Effect of low-temperature plasma treatment of electrospun polycaprolactone fibrous scaffolds on calcium carbonate mineralisation.

This article reports on a study of the mineralisation behaviour of CaCO 3 deposited on electrospun poly(ε-caprolactone) (PCL) scaffolds preliminarily treated with low-temperature plasma. This work was aimed at developing an approach that improves the wettability and permeability of PCL scaffolds in order to obtain a superior composite coated with highly porous CaCO 3 , which is a prerequisite for biomedical scaffolds used for drug delivery.
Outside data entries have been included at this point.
(** C4: what opened an account can be received again.  The search for an earlier
    receipt stops above height 0, so for an account of at most one block it finds
    nothing, whatever the block received; and from the genesis ledger, when "jie"
    sends 10 to the new account "eve", both her first and her second response to
    the same request are accepted: the total grows from 400 to 410. *)
Theorem opening_receipt_replayed :
  (forall St (HS : Stack St) (bc : Blockchain.blockchain St reqPool) M a x,
     run_inv bc M -> a <> snapshotHeadKey -> (length (M a) <= 1)%nat ->
     reader_GetAccountBySourceHash bc a x = Ret None) /\
  eve_1 = Ret ((after eve_1).1, None) /\ eve_2 = Ret ((after eve_2).1, None) /\
  eve_3 = Ret ((after eve_3).1, None) /\
  total map_to_list ["viteshan"; "jie"; "eve"] (after eve_2).1 = 400 /\
  total map_to_list ["viteshan"; "jie"; "eve"] (after eve_3).1 = 410 /\
  GetAccountBalance (after eve_3).1 "eve" = 20.
Proof.
  split.
  { intros St HS bc M a x I Ha Hl. rewrite (run_source _ _ _ _ I Ha). by rewrite drop_ge by lia. }
  split_and!; try (apply accepted_after); vm_compute; reflexivity.
Qed.

(** "jie" has sent 10 to "eve".  A goroutine reads the balance of "eve", finds no chain
    and makes one; before it stores it, another receives the 10. *)
Definition eve_race : ledger (list SnapshotPoint) :=
  let l := (after eve_1).1 in
  let c := Blockchain.selfAc_make (lbc l) "eve" in
  let l := (after eve_2).1 in
  mkLedger (set_bc (bpool l) (Blockchain.selfAc_store (lbc l) "eve" c)) (rwMutex l) (sent l).
Lemma omap_insert_same {A B} (f : A -> option B) (l : list A) i c c' :
  l !! i = Some c -> f c' = f c -> omap f (<[i := c']> l) = omap f l.
Proof.
  intros Hi E. revert i Hi. induction l as [|x l IH]; intros [|i] Hi; try done.
  - injection Hi as ->. cbn. by rewrite E.
  - cbn. destruct (f x); [f_equal|]; by apply IH.
Qed.

Lemma omap_distinct {A B} (f : A -> option B) (l : list A) i j c c2 a :
  NoDup (omap f l) -> i <> j -> l !! i = Some c -> l !! j = Some c2 -> f c = Some a -> f c2 <> Some a.
Proof.
  revert i j. induction l as [|x l IH]; intros [|i] [|j] Hn Hij Hi Hj Hc Hc2; try done; cbn in *.
  - injection Hi as ->. rewrite Hc in Hn. apply NoDup_cons in Hn as [Hn _]. apply Hn.
    apply list_elem_of_omap. exists c2. split; [by eapply list_elem_of_lookup_2|done].
  - injection Hj as ->. rewrite Hc2 in Hn. apply NoDup_cons in Hn as [Hn _]. apply Hn.
    apply list_elem_of_omap. exists c. split; [by eapply list_elem_of_lookup_2|done].
  - destruct (f x); [apply NoDup_cons in Hn as [_ Hn]|]; by apply (IH i j Hn ltac:(congruence) Hi Hj Hc).
Qed.

Lemma start_clients_ok M : Forall (client_ok M) (senders ++ receivers) /\ NoDup (omap receiver_of (senders ++ receivers)).
Proof.
  split; [|apply (bool_decide_unpack (NoDup _)); vm_compute; exact Logic.I].
  apply Forall_app. split; apply Forall_forall; intros c (i & -> & Hi%elem_of_seq)%list_elem_of_fmap; unfold N in Hi.
  - split_and!; try done; apply addr_in; [|case_decide]; unfold N; lia.
  - split; [apply addr_in; unfold N; lia|]. split; [constructor|]. split; [|done]. by intros r []%elem_of_nil.
Qed.

Lemma setup_ok T s M now s' :
  load_ok T s M -> fresh_pstep (PSetup now) s = true -> setup_step now s = Some (Ret s') ->
  exists M', load_ok T s' M'.
Proof.
  intros [I Et Hs Hc Hd] Hf E. unfold setup_step in E. cbn in Hf. destruct accts_ok as (Hnd & _ & _ & Hk).
  destruct (setup s) as [[|[from to] calls]|]; try done. injection E as E.
  apply bind_ret_inv in E as ([l e] & E & [= <-]). specialize (Hs _ eq_refl).
  apply Forall_cons in Hs as [[Hfrom Hto] Hs]. apply fresh_b_spec in Hf.
  destruct (request_grows accts now (led s) from to (-30) l e Hnd Hk Hfrom Hto ltac:(by split) Hf E M I)
    as (M' & I' & Et' & _).
  exists M'. destruct e as [e|]; split; cbn [led setup clients]; try done.
  - by rewrite Et'.
  - constructor.
  - by rewrite Et'.
  - by intros calls' [= <-].
  - case_decide; [apply start_clients_ok|constructor].
  - case_decide; [by apply (start_clients_ok M)|constructor].
Qed.

Lemma client_ok_step T s M i now s' :
  load_ok T s M -> fresh_pstep (PClient i now) s = true -> pstep order (PClient i now) s = Some (Ret s') ->
  exists M', load_ok T s' M'.
Proof.
  intros [I Et Hs Hc Hd] Hf E. cbn [pstep] in E. cbn [fresh_pstep] in Hf.
  destruct (setup s) as [calls|] eqn:Es; [|done]. destruct (clients s !! i) as [c|] eqn:Hi; [|done].
  injection E as E. apply bind_ret_inv in E as ([l c'] & E & [= <-]).
  destruct (client_step_ok now (led s) c l c' M I) as (Er & M' & I' & Et' & Hc' & Ho'); try done.
  { by apply (Forall_lookup_1 _ _ _ _ Hc Hi). }
  exists M'. split; cbn [led setup clients]; [done|by rewrite Et'|exact Hs| |by erewrite omap_insert_same].
  apply Forall_lookup_2. intros j c2 Hj. destruct (decide (j = i)) as [->|Hne].
  - rewrite list_lookup_insert_eq in Hj by by eapply lookup_lt_Some. by injection Hj as <-.
  - rewrite list_lookup_insert_ne in Hj by done. apply Ho'; [by apply (Forall_lookup_1 _ _ _ _ Hc Hj)|].
    destruct (receiver_of c) as [a|] eqn:Ea; [|by right]. left. intros E2.
    by apply (omap_distinct receiver_of _ i j c c2 a Hd).
Qed.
Since PCL is a synthetic polymer that lacks functional groups, plasma processing of PCL scaffolds in O 2 , NH 3 , and Ar atmospheres enables introduction of highly reactive chemical groups, which influence the interaction between organic and inorganic phases and govern the nucleation, crystal growth, particle morphology, and phase composition of the CaCO 3 coating. Our studies showed that the plasma treatment induced the formation of O- and N-containing polar functional groups on the scaffold surface, which caused an increase in the PCL surface hydrophilicity. Mineralisation of the PCL scaffolds was performed by inducing precipitation of CaCO 3 particles on the surface of polymer fibres from a mixture of CaCl 2 - and Na 2 CO 3 -saturated solutions. The presence of highly porous vaterite and nonporous calcite crystal phases in the obtained coating was established. Our findings confirmed that preferential growth of the vaterite phase occurred in the O 2 -plasma-treated PCL scaffold and that the coating formed on this scaffold was smoother and more homogenous than those formed on the untreated PCL scaffold and the Ar- and NH 3 -plasma-treated PCL scaffolds. A more detailed three-dimensional assessment of the penetration depth of CaCO 3 into the PCL scaffold was performed by high-resolution micro-computed tomography. The assessment revealed that O 2 -plasma treatment of the PCL scaffold caused CaCO 3 to nucleate and precipitate much deeper inside the porous structure. From our findings, we conclude that O 2 -plasma treatment is preferable for PCL scaffold surface modification from the viewpoint of use of the PCL/CaCO 3 composite as a drug delivery platform for tissue engineering.